Papa Leão XIII fazia propaganda do Vin Mariani, bebida com alto teor de cocaína

DO PÓ VIESTE...

Branca, brilho, brizola, pó, neve, coca; vários são os apelidos da cocaína, narcótico que tem flagelado a civilização e colocado cidades como o Rio de Janeiro à beira da barbárie. Restrita originalmente ao Peru e o Equador, a coca teve seu uso estimulado e disseminado pela Igreja Católica, que foi também a primeira no mundo a negociar a droga.

Há mais de 2.500 anos, tribos das regiões altas dos Andes mascam folhas de coca (Erythroxylon Coca) como antídoto para os efeitos das elevadas altitudes sobre o corpo humano. Planta sagrada para os Incas, inicialmente tinha seu uso restrito para fins medicinais ou religiosos pelos sacerdotes. Quando os espanhóis invadiram o Peru, os padres logo perceberam que o uso ritualístico das folhas pelos nativos seria um obstáculo à catequese e por isso, em 1569, conseguiram que a Santa Sé decretasse a erradicação da planta, sob a alegação de que ela tinha propriedades demoníacas.

Nesse interim, entretanto, os invasores repararam que quando os índios - escravizados e trabalhando nas minas de prata de Potosi - mascavam as folhas, a produção aumentava.
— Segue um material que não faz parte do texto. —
(** Feeding the chunks one after the other takes the reader to their
    concatenation. *)
Lemma feed_chunks_spec env chunks : forall k fed st total,
  (forall i c, chunks !! i = Some c ->
     read env (mkPtr (Data (k + N.of_nat i)) 0) (size c) = c) ->
  T env fed st total ->
  exists st' n,
    feed_chunks feed st k chunks = Some (st', n) /\
    T env (fed ++ concat chunks) st' (total + n).
Proof.
  induction chunks as [|c chunks IH]; intros k fed st total Hmem Htr.
  - exists st, 0. simpl. by rewrite app_nil_r, N.add_0_r.
  - cbn [feed_chunks concat].
    assert (Hown : caller_owned (mkPtr (Data k) 0)) by done.
    assert (Hrd : read env (mkPtr (Data k) 0) (size c) = c).
    { specialize (Hmem 0%nat c eq_refl). by rewrite N.add_0_r in Hmem. }
    destruct (feed_spec env _ c Hown Hrd fed st total Htr)
      as (st1 & n1 & Hfeed & _ & _ & Htr1).
    rewrite Hfeed.
    assert (Hmem' : forall i c', chunks !! i = Some c' ->
              read env (mkPtr (Data (k + 1 + N.of_nat i)) 0) (size c') = c').
    { intros i c' Hi. specialize (Hmem (S i) c' Hi).
      by replace (k + 1 + N.of_nat i) with (k + N.of_nat (S i)) by lia. }
    destruct (IH (k + 1) _ _ _ Hmem' Htr1) as (st2 & n2 & Hrest & Htr2).
    rewrite Hrest. exists st2, (n1 + n2). split; [done|].
    by rewrite app_assoc, N.add_assoc.
Qed.

(** What was offered decides the state, the count and the decoded value,
    whatever the chunks were and wherever they lived. *)
Lemma tracks_agree env1 env2 fed st1 st2 n1 n2 :
  T env1 fed st1 n1 -> T env2 fed st2 n2 ->
  FramedMessage.state st1 = FramedMessage.state st2 /\
  n1 = n2 /\
  FramedMessage.error st1 = FramedMessage.error st2 /\
  contents (reader_memory env1 st1) (FramedMessage.result st1)
  = contents (reader_memory env2 st2) (FramedMessage.result st2).
Proof.
  intros [] []; try (exfalso; (lia || congruence));
    (split; [congruence|]; split; [congruence|]; split; [congruence|]);
    repeat match goal with
           | Hr : FramedMessage.result _ = r0 |- _ => rewrite Hr; clear Hr
           end;
    solve [apply contents_r0 | congruence].
Qed.
End FramedFacts.

Lemma read_chunk_memory chunks i c :
  chunks !! i = Some c ->
  read (chunk_memory chunks) (mkPtr (Data (N.of_nat i)) 0) (size c) = c.
Proof.
  intros Hi. unfold read, chunk_memory, region_bytes; simpl.
  rewrite Nat2N.id, Hi. simpl. rewrite ndrop_0. by apply ntake_all.
Qed.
Começaram, então, a estimular o seu consumo clandestino e, estrategicamente, assumiram o monopólio da sua produção e distribuição, a despeito da proibição católica. Em troca da sua própria coca, os índios se submeteram completamente aos espanhóis. 

Satisfeito com o êxito da exploração de prata no Peru, o Rei Felipe II, da Espanha, declarou que a coca era um produto benéfico para os nativos andinos. Tal consideração do soberano valorizou o valor das folhas a ponto de os conquistadores passarem a usá-las como moeda, em substituição ao ouro e à prata. Não sendo conveniente enfrentar o rei espanhol, a Igreja revogou a restrição à planta, mas impôs a cobrança de uma taxa de 10% sobre toda a coca produzida. Foi assim que a Igreja Católica Apostólica Romana tornou-se o primeiro "traficante" desta droga no mundo e mais uma vez aumentou o seu tesouro.

Se antes da invasão espanhola o uso das folhas era restrito ao ritualístico e medicinal, agora, ao contrário, os padres estimulavam o consumo por toda a população nativa. Pelas mãos dos espanhóis, as plantações se espalharam pelo norte do Peru, Bolívia, parte do Chile e norte da Argentina. A movimentada Potosi, no século 16, tinha uma população comparável às das maiores cidades da Europa, e o valor das folhas de coca consumidas anualmente na cidade equivaliam a meia tonelada de ouro, segundo cotação da época.

No século 19, o alcalóide da coca - a cocaína - fazia parte de fórmulas medicinais. Suas propriedades anestésicas e estimulantes garantiram o sucesso de muitos remédios e geraram fortunas, a exemplo do vinho tônico de Angelo Mariani (Vin Mariani), no qual a Igreja tinha interesses. Esta bebida era consumida inveteradamente pelo Papa Leão XIII, que chegou a fazer anúncios enaltecendo suas qualidades e a condecorar o seu produtor com a medalha de ouro do Vaticano. O Vin Mariani levava a absurda quantidade de 250 mg de cocaína por litro; a Coca-Cola, que manteve o alcalóide em sua fórmula até 1923, não usava mais de 7 mg/litro. 

Próximo do século 20, a cocaína era um remédio para todas as doenças e foi usado por personalidades como Júlio Verne, Thomas Edison, Sigmund Freud, Sir Arthur Conan Doyle e Alexandre Dumas. Com a descoberta de suas propriedades narcóticas, seu uso foi legalmente restringido a partir de 1922.

A cocaína deriva da folha do arbusto da coca, do qual existem variedades como a boliviana (huanaco), a colombiana (novagranatense) ou a peruana (trujilense). A planta possui 0,5% a 1% de cocaína e pode ser produtiva por períodos de 30 ou 40 anos, com cerca de 4 a 5 colheitas por ano. O Peru é maior produtor mundial da planta.